Michigan Football: Why Ex-Wolverines RT Michael Schofield Was One of the Biggest Surprises of the 2014 NFL Draft

Gregory Shamus

Michael Schofield showed spurts of Sunday-worthiness during his career with Michigan. However, not many saw the right tackle going in the third round of the 2014 NFL Draft (No. 95 overall to the Denver Broncos).

Entering draft weekend, there wasn't much doubt surrounding Michael Schofield's ability to play football on Sunday. However, his placement within the 2014 NFL Draft was definitely in question.

On the high end, CBS projected the 6'7," 307-pound former Michigan right tackle as a third- or fourth-rounder. That was the extreme high end. According to most of the mocks that I read, he was tabbed as a late, late-rounder.

As a matter of fact, Bleacher Report's Matt Miller pegged Schofield as a man destined for the seventh, ripe for the Detroit Lions at No. 227. But instead, he was taken off the market on Friday, picked up in the third--and No. 95 overall--by the Denver Broncos.
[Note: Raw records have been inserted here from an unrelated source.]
Lemma lookup_remove p : ∀ t t', FS.remove p t = Some t' → FS.lookup p t' = None.
Proof.
  induction p as [|n p IH]; intros t t'; [done|].
  destruct t as [content|es]; [done|].
  destruct p as [|n' p].
  - simpl. destruct (FS.assoc n es); simpl; [|done].
    intros [= <-]. simpl. by rewrite assoc_drop_eq.
  - rewrite remove_deeper.
    destruct (FS.assoc n es) as [d|]; [|done]. cbn [mbind option_bind].
    destruct (FS.remove (n' :: p) d) as [d'|] eqn:Hd; [|done]. cbn [mbind option_bind].
    intros [= <-]. rewrite lookup_Dir, assoc_put_eq. cbn [mbind option_bind].
    by apply IH in Hd.
Qed.

Lemma lookup_write p c : ∀ t t', FS.write p c t = Some t' → FS.lookup p t' = Some c.
Proof.
  induction p as [|n p IH]; intros t t'; [simpl; congruence|].
  destruct t as [content|es]; [done|].
  destruct p as [|n' p].
  - simpl. intros [= <-]. simpl. by rewrite assoc_put_eq.
  - rewrite write_deeper.
    destruct (FS.assoc n es) as [d|]; [|done]. cbn [mbind option_bind].
    destruct (FS.write (n' :: p) c d) as [d'|] eqn:Hd; [|done]. cbn [mbind option_bind].
    intros [= <-]. rewrite lookup_Dir, assoc_put_eq. cbn [mbind option_bind].
    by apply IH in Hd.
Qed.

Lemma lookup_entry n : ∀ dir t es,
  FS.lookup dir t = Some (FS.Dir es) → FS.lookup (dir ++ [n]) t = FS.assoc n es.
Proof.
  induction dir as [|m dir IH]; intros t es Hl.
  - simpl in Hl. injection Hl as ->. simpl. by destruct (FS.assoc n es).
  - destruct t as [content|es0]; [done|].
    rewrite lookup_Dir in Hl. change ((m :: dir) ++ [n]) with (m :: (dir ++ [n])).
    rewrite lookup_Dir. destruct (FS.assoc m es0) as [d|]; [|done]. simpl in *.
    by apply IH.
Qed.

(** Writing the entry [n] of the directory at [dir]. *)
Lemma write_entry n c : ∀ dir t es,
  FS.lookup dir t = Some (FS.Dir es) →
  ∃ t', FS.write (dir ++ [n]) c t = Some t' ∧
        FS.lookup dir t' = Some (FS.Dir (FS.put n c es)).
Proof.
  induction dir as [|m dir IH]; intros t es Hl.
  - simpl in Hl. injection Hl as ->. simpl. by eexists.
  - destruct t as [content|es0]; [done|].
    rewrite lookup_Dir in Hl. destruct (FS.assoc m es0) as [d|] eqn:Hm; [|done].
    simpl in Hl. destruct (IH _ _ Hl) as (d' & Hw & Hl').
    change ((m :: dir) ++ [n]) with (m :: (dir ++ [n])).
    exists (FS.Dir (FS.put m d' es0)). split.
    + destruct (dir ++ [n]) as [|x l] eqn:Hd; [by destruct dir|].
      rewrite write_deeper, Hm. cbn [mbind option_bind]. by rewrite Hw.
    + by rewrite lookup_Dir, assoc_put_eq.
Qed.

(** What is there can be removed. *)
Lemma remove_present p : ∀ t c,
  p ≠ [] → FS.lookup p t = Some c → is_Some (FS.remove p t).
Proof.
  induction p as [|n p IH]; intros t c Hp Hl; [done|].
  destruct t as [content|es]; [done|].
  rewrite lookup_Dir in Hl. destruct (FS.assoc n es) as [d|] eqn:Hn; [|done].
  cbn [mbind option_bind] in Hl. destruct p as [|n' p].
  - simpl. rewrite Hn. by eexists.
  - rewrite remove_deeper, Hn. cbn [mbind option_bind].
    destruct (IH d c) as [d' Hd]; [done | done |]. rewrite Hd. by eexists.
Qed.

(** ** The marker on the ROS 1 bridge *)

(** [os.remove] of a file, and of what is no file. *)
Lemma os_remove_file m st content :
  m ≠ [] → FS.lookup (cwd st ++ m) (root st) = Some (FS.File content) →
  ∃ t', FS.remove (cwd st ++ m) (root st) = Some t' ∧
        Packaging.os_remove m st = (Ok tt, set_root t' (emit (Remove (cwd st ++ m)) st)).
Proof.
  intros Hm Hl.
  assert (Hp : cwd st ++ m ≠ []) by (by destruct (cwd st), m).
  destruct (remove_present _ _ _ Hp Hl) as [t' Hr].
  exists t'. split; [done|].
  unfold Packaging.os_remove, resolve, bind, get, do, modify. cbn [fst snd].
  by rewrite Hl, Hr.
Qed.

Lemma os_remove_no_file m st :
  (∀ content, FS.lookup (cwd st ++ m) (root st) ≠ Some (FS.File content)) →
  Packaging.os_remove m st = (Raised "OSError", st).
Proof.
  intros Hl. unfold Packaging.os_remove, resolve, bind, get. cbn [fst snd].
  destruct (FS.lookup (cwd st ++ m) (root st)) as [[content|es]|] eqn:H; [|done..].
  by destruct (Hl content).
Qed.

(** Lines 32-40 when the bridge is there: the marker is written. *)
Lemma mask_bridge_writes w args st es :
  FS.lookup (cwd st ++ Packaging.ros1_bridge_path args) (root st) = Some (FS.Dir es) →
  (∀ es', FS.assoc "AMENT_IGNORE" es ≠ Some (FS.Dir es')) →
  ∃ masked,
    FS.write (cwd st ++ Packaging.ros1_bridge_ignore_marker args) (FS.File "") (root st)
      = Some masked ∧
    FS.lookup (cwd st ++ Packaging.ros1_bridge_ignore_marker args) masked
      = Some (FS.File "") ∧
    Packaging.mask_bridge w args st =
      (Ok (Some (Packaging.ros1_bridge_ignore_marker args)),
       set_root masked
         (emit (Touch (cwd st ++ Packaging.ros1_bridge_ignore_marker args))
            (emit (Log ("ROS1 bridge path ignore file: "
                        +:+ path_str w (Packaging.ros1_bridge_ignore_marker args)))
               (emit (Log ("ROS1 bridge path: "
                           +:+ path_str w (Packaging.ros1_bridge_path args))) st)))).
Proof.
  intros Hbridge Hnodir.
  unfold Packaging.ros1_bridge_ignore_marker. rewrite !app_assoc.
  destruct (write_entry "AMENT_IGNORE" (FS.File "") _ _ _ Hbridge) as (masked & Hw & Hl).
  pose proof (lookup_entry "AMENT_IGNORE" _ _ _ Hbridge) as Hold.
  exists masked. split; [exact Hw|]. split.
  { by rewrite (lookup_entry "AMENT_IGNORE" _ _ _ Hl), assoc_put_eq. }
  assert (Hex : FS.exists_ (cwd st ++ Packaging.ros1_bridge_path args) (root st) = true).
  { unfold FS.exists_. rewrite Hbridge. by apply bool_decide_eq_true_2. }
  unfold Packaging.mask_bridge, resolve.
  unfold bind at 1. unfold do at 1. unfold bind at 1. unfold get at 1.
  unfold bind at 1. unfold get at 1. cbn [cwd root emit]. rewrite Hex.
  unfold bind at 1. unfold do at 1. unfold bind at 1.
  unfold Packaging.touch, resolve. unfold bind at 1. unfold get at 1.
  unfold bind at 1. unfold get at 1. cbn [cwd root emit].
  unfold Packaging.ros1_bridge_ignore_marker. rewrite !app_assoc, Hold, Hw.
  destruct (FS.assoc "AMENT_IGNORE" es) as [[?|es']|] eqn:Ha;
    [reflexivity | by destruct (Hnodir es') | reflexivity].
Qed.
Back in April, Fox Sports' Joe Klatt cited the Broncos' need for assistance on the O-line--but that need was for guard, not right tackle. So, because things tend to happen this way, don't be flabbergasted when (and if) Schofield gets converted and takes a step to his left.

Can Schofield Crack the Rotation?

By picking Schofield, Denver adds the obvious: Depth and youth on the right side. In 2013, Orlando Franklin started 15 games at right tackle, which is Schofield's natural position. But according to NFL.com's Marc Sessler, Franklin, a four-year vet, is set to move to right guard this fall. That could create an opening for Schofield, who would also have to pass Winston Justice, a seven-year vet, and Paul Cornick, who's fresh off his rookie season.

Zzzzz...

So, now that there's a clear path to playing time, one must ask a question about Schofield: How did this happen?! He has a realistic shot of seeing the field--and often--in 2014. But he was supposed to be a late-rounder, and late-rounders sit on the bench after taking beatings during weekly practices.

The Broncos saw enough "something" to gamble on him so early. Maybe "gamble" isn't the right way to say it. How's "take a small chance" sound?

The selection of Schofield, not to mention Taylor Lewan, is a testament to Darrell Funk (yes it is). Regardless of his line's struggles on Saturday, he's managed to thrust a couple of guys into the draft. And they stuck. Lewan was taken No. 11 overall by the Tennessee Titans--no shock there, we all expected him to go early.

But Schofield?! On Friday?!

Honestly, I viewed him as a fourth-rounder at best. That was the ultimate ceiling. Wrong. I was wrong. In cases such as Schofield's, I don't mind being incorrect. Underdogs, "slept-ons" and "looked-pasts" are my cup of tea. I love a good "against all odds" kind of story.

For the record, per Walter Football, James Hurst was the No. 16-rated OT of 2014. Schofield was No. 20. Antonio Richardson of Tennessee was ranked higher than Schofield. So was Laurent Duvernay-Tardiff of Canada's McGill University. He was drafted in the sixth by Kansas City.

According to NFL.com, they were among the best available--overall, not by position--after Schofield was picked.

Schofield's coming from a line that saw its quarterback get pummeled at least 34 times--those were the sacks--in 2013. He's coming from a line that hasn't had a running back go for more than 1,000 since Fitz Toussaint did it in 2011.

And he's coming from a team that's vastly underachieved for the better part of 10 years. The recent slides under RichRod and Brady Hoke only emphasize the recent mishaps. Lewan was a different breed. We knew that the All-American was something special and that he'd play Sundays.

As for Schofield, well, he was second fiddle to one of the program's greats--no shame in that at all. But the keyword is "was." Today, he "is" a surprise of the draft, and for good reason.